▸ **Assignment**:
In the entries below, the lines from the one with "Lemma take_digests_concat ds" through the one with "unfold node_to_bytes. cbn" are to be copied exactly; both ends count.

▸ **Given records**:

········

(* ===== verification/Instances.v ===== *)
(** * Concrete crates

    Functions that satisfy the laws of [Crates.v]: the hexadecimal codec itself,
    a length-preserving stand-in for the hash functions (injective on short
    inputs) and a length-prefixed archive format for nodes.  The witnesses of the
    development run on them; no theorem depends on them. *)

From stdpp Require Import base gmap strings list.
From Stdlib Require Import Ascii Lia ZArith.
From S2P Require Import Prelude Strs Crates Node.

(** ** Hexadecimal *)

Definition hex_of_byte (b : byte) : string := hex_fixed 2 (u8_of b).

Fixpoint hex_enc (b : bytes) : string :=
  match b with
  | [] => EmptyString
  | x :: b => hex_of_byte x +:+ hex_enc b
  end.

Definition hex_val (c : ascii) : option Z :=
  let n := Z.of_nat (nat_of_ascii c) in
  if in_range "0" "9" c then Some (n - 48)%Z
  else if in_range "a" "f" c then Some (n - 87)%Z
  else if in_range "A" "F" c then Some (n - 55)%Z
  else None.

Fixpoint hex_dec (s : string) : option bytes :=
  match s with
  | EmptyString => Some []
  | String _ EmptyString => None
  | String a (String b s) =>
    x ← hex_val a; y ← hex_val b; r ← hex_dec s; Some (byte_of (16 * x + y) :: r)
  end.

#[export] Instance concrete_hex : Hex := {| hex_encode := hex_enc; hex_decode := hex_dec |}.

Lemma hex_of_byte_check b :
  (let x := hex_digit (u8_of b / 16) in
   let y := hex_digit (u8_of b mod 16) in
   String.eqb (hex_of_byte b) (String x (String y EmptyString)) &&
   is_lower_hex x && is_lower_hex y &&
   match hex_val x, hex_val y with
   | Some u, Some v => Byte.eqb (byte_of (16 * u + v)) b
   | _, _ => false
   end)%Z = true.
Proof. by destruct b. Qed.

Lemma hex_of_byte_spec b :
  ∃ x y, hex_of_byte b = String x (String y EmptyString) ∧
    is_lower_hex x = true ∧ is_lower_hex y = true ∧
    ∃ u v, hex_val x = Some u ∧ hex_val y = Some v ∧ byte_of (16 * u + v) = b.
Proof.
  pose proof (hex_of_byte_check b) as H. cbv zeta in H.
  rewrite !andb_true_iff in H. destruct H as [[[E Hx] Hy] Hv].
  apply String.eqb_eq in E. eexists _, _. split; [exact E|]. do 2 (split; [done|]).
  repeat case_match; try done. eexists _, _. repeat split; try done.
  by apply Byte.byte_dec_bl.
Qed.

Lemma hex_val_lower a x : hex_val a = Some x →
  (0 ≤ x < 16)%Z ∧ hex_digit x = ascii_lower a.
Proof.
  destruct a as [[] [] [] [] [] [] [] []]; vm_compute; intros [= <-]; repeat split; discriminate.
Qed.

Lemma hex_of_byte_of x y :
  (0 ≤ x < 16)%Z → (0 ≤ y < 16)%Z →
  hex_of_byte (byte_of (16 * x + y)) = String (hex_digit x) (String (hex_digit y) EmptyString).
Proof.
  intros Hx Hy. unfold hex_of_byte. rewrite u8_of_byte_of.
  rewrite Z.mod_small by (unfold u8_mod; lia). unfold hex_fixed.
  replace ((16 * x + y) / 16)%Z with x by (apply (Z.div_unique_pos _ _ _ y); lia).
  replace ((16 * x + y) mod 16)%Z with y by (apply (Z.mod_unique_pos _ _ x); lia).
  by rewrite (Z.mod_small x) by lia.
Qed.

#[export] Instance concrete_hex_laws : HexLaws.
Proof.
  split; simpl.
  - induction b as [|b l IH]; [done|]. cbn [hex_enc].
    destruct (hex_of_byte_spec b) as (x & y & -> & _ & _ & u & v & Hu & Hv & Hb).
    rewrite !str_app_cons. simpl. rewrite Hu, Hv. simpl.
    change (EmptyString +:+ hex_enc l) with (hex_enc l). rewrite IH. simpl. by rewrite Hb.
  - induction b as [|b l IH]; [done|]. cbn [hex_enc].
    destruct (hex_of_byte_spec b) as (x & y & -> & _). rewrite str_length_app. simpl. lia.
  - induction b as [|b l IH]; [done|]. cbn [hex_enc].
    destruct (hex_of_byte_spec b) as (x & y & -> & Hx & Hy & _).
    rewrite str_all_app. simpl. by rewrite Hx, Hy, IH.
  - fix IH 1. intros [|a [|b s]] l; [by intros [= <-]|done|].
    change (to_ascii_lowercase (String a (String b s)))
      with (String (ascii_lower a) (String (ascii_lower b) (to_ascii_lowercase s))).
    cbn [hex_dec].
    destruct (hex_val a) as [x|] eqn:Ea; [|done].
    destruct (hex_val b) as [y|] eqn:Eb; [|done].
    destruct (hex_dec s) as [r|] eqn:Er; [|done]. intros [= <-]. cbn [hex_enc].
    apply hex_val_lower in Ea as [? <-]. apply hex_val_lower in Eb as [? <-].
    rewrite hex_of_byte_of by done. rewrite !str_app_cons.
    change (EmptyString +:+ hex_enc r) with (hex_enc r). by rewrite (IH s r).
Qed.

(** ** Hashes *)

Definition arr_le (n : nat) (z : Z) : arr n :=
  match arr_of_list n (le_bytes n z) with
  | Some a => a
  | None => exist _ (le_bytes n z) (bool_decide_pack _ (length_le_bytes n z))
  end.

Definition toy_hash (data : bytes) : Z := from_le (Byte.x01 :: rev data).

#[export] Instance concrete_sha2 : Sha2 := {|
  sha256 data := arr_le 32 (toy_hash data);
  sha512 data := arr_le 64 (toy_hash data)
|}.

(** ** Archives of DAG nodes *)

Definition kind_byte (k : NodeKind) : byte :=
  match k with
  | Blob => Byte.x00 | Tree => Byte.x01 | Layer => Byte.x02 | Manifest => Byte.x03
  | ManifestList => Byte.x04 | Whiteout => Byte.x05 | OpaqueDir => Byte.x06
  end.

Definition byte_kind (b : byte) : option NodeKind :=
  match b with
  | Byte.x00 => Some Blob | Byte.x01 => Some Tree | Byte.x02 => Some Layer
  | Byte.x03 => Some Manifest | Byte.x04 => Some ManifestList
  | Byte.x05 => Some Whiteout | Byte.x06 => Some OpaqueDir
  | _ => None
  end.

Definition digest_bytes (d : Digest) : bytes := arr_bytes (digest_arr d).

Fixpoint take_digests (n : nat) (b : bytes) : option (list Digest * bytes) :=
  match n with
  | O => Some ([], b)
  | S n =>
    a ← arr_of_list 32 (take 32 b);
    '(ds, r) ← take_digests n (drop 32 b);
    Some (MkDigest a :: ds, r)
  end.

Definition node_to_bytes (n : DagNode) : option bytes :=
  if decide (Z.of_nat (length (edges n)) < u16_mod)%Z then
    Some (kind_byte (kind n) :: le_bytes 2 (Z.of_nat (length (edges n))) ++
          concat (digest_bytes <$> edges n) ++ inline_data n)
  else None.

Definition node_of_bytes (b : bytes) : option DagNode :=
  match b with
  | k :: l0 :: l1 :: r =>
    k ← byte_kind k;
    '(ds, data) ← take_digests (Z.to_nat (from_le [l0; l1])) r;
    Some (MkDagNode k ds data)
  | _ => None
  end.

#[export] Instance concrete_rkyv : Rkyv DagNode := {|
  rkyv_to_bytes := node_to_bytes;
  check_archived_root := node_of_bytes
|}.

Lemma take_digests_concat ds r :
  take_digests (length ds) (concat (digest_bytes <$> ds) ++ r) = Some (ds, r).
Proof.
  induction ds as [|d ds IH]; [done|].
  cbn [length take_digests concat fmap list_fmap]. rewrite <-app_assoc.
  rewrite take_app_length' by (symmetry; apply arr_length).
  rewrite drop_app_length' by (symmetry; apply arr_length).
  change (digest_bytes d) with (arr_bytes (digest_arr d)). rewrite arr_of_list_bytes. simpl.
  rewrite IH. by destruct d.
Qed.

#[export] Instance concrete_rkyv_laws : RkyvLaws DagNode.
Proof.
  split. intros [k es data] b. cbn [rkyv_to_bytes check_archived_root concrete_rkyv].
  unfold node_to_bytes. cbn [kind edges inline_data]. case_decide as Hn; [|done].
  intros [= <-]. unfold node_of_bytes. cbn [le_bytes app].
  assert (byte_kind (kind_byte k) = Some k) as -> by (by destruct k).
  change [byte_of (Z.of_nat (length es)); byte_of (Z.of_nat (length es) `div` u8_mod)]
    with (le_bytes 2 (Z.of_nat (length es))).
  rewrite from_le_bytes, Z.mod_small by (unfold u16_mod, u8_mod in *; lia).
  rewrite Nat2Z.id. cbn [mbind option_bind]. by rewrite take_digests_concat.
Qed.

(** ** The buffer crate *)

Definition take_be_n (n : nat) (b : bytes) : option (Z * bytes) :=
  if decide (n ≤ length b) then Some (from_be (take n b), drop n b) else None.

#[export] Instance concrete_buf : ByteBuf := {|
  put_u8 b z := b ++ be_bytes 1 z;
  put_u16 b z := b ++ be_bytes 2 z;
  put_u32 b z := b ++ be_bytes 4 z;
  put_i32 b z := b ++ be_bytes 4 z;
  get_u8 := take_be_n 1;
  get_u16 := take_be_n 2;
  get_u32 := take_be_n 4;
  get_i32 b := '(z, r) ← take_be_n 4 b; Some (to_signed32 z, r);
|}.

#[export] Instance concrete_buf_laws : ByteBufLaws.
Proof.
  constructor; intros; try done; simpl; unfold take_be_n; by case_decide.
Qed.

········

▸ **Task solution**:
Lemma take_digests_concat ds r :
  take_digests (length ds) (concat (digest_bytes <$> ds) ++ r) = Some (ds, r).
Proof.
  induction ds as [|d ds IH]; [done|].
  cbn [length take_digests concat fmap list_fmap]. rewrite <-app_assoc.
  rewrite take_app_length' by (symmetry; apply arr_length).
  rewrite drop_app_length' by (symmetry; apply arr_length).
  change (digest_bytes d) with (arr_bytes (digest_arr d)). rewrite arr_of_list_bytes. simpl.
  rewrite IH. by destruct d.
Qed.

#[export] Instance concrete_rkyv_laws : RkyvLaws DagNode.
Proof.
  split. intros [k es data] b. cbn [rkyv_to_bytes check_archived_root concrete_rkyv].
  unfold node_to_bytes. cbn [kind edges inline_data]. case_decide as Hn; [|done].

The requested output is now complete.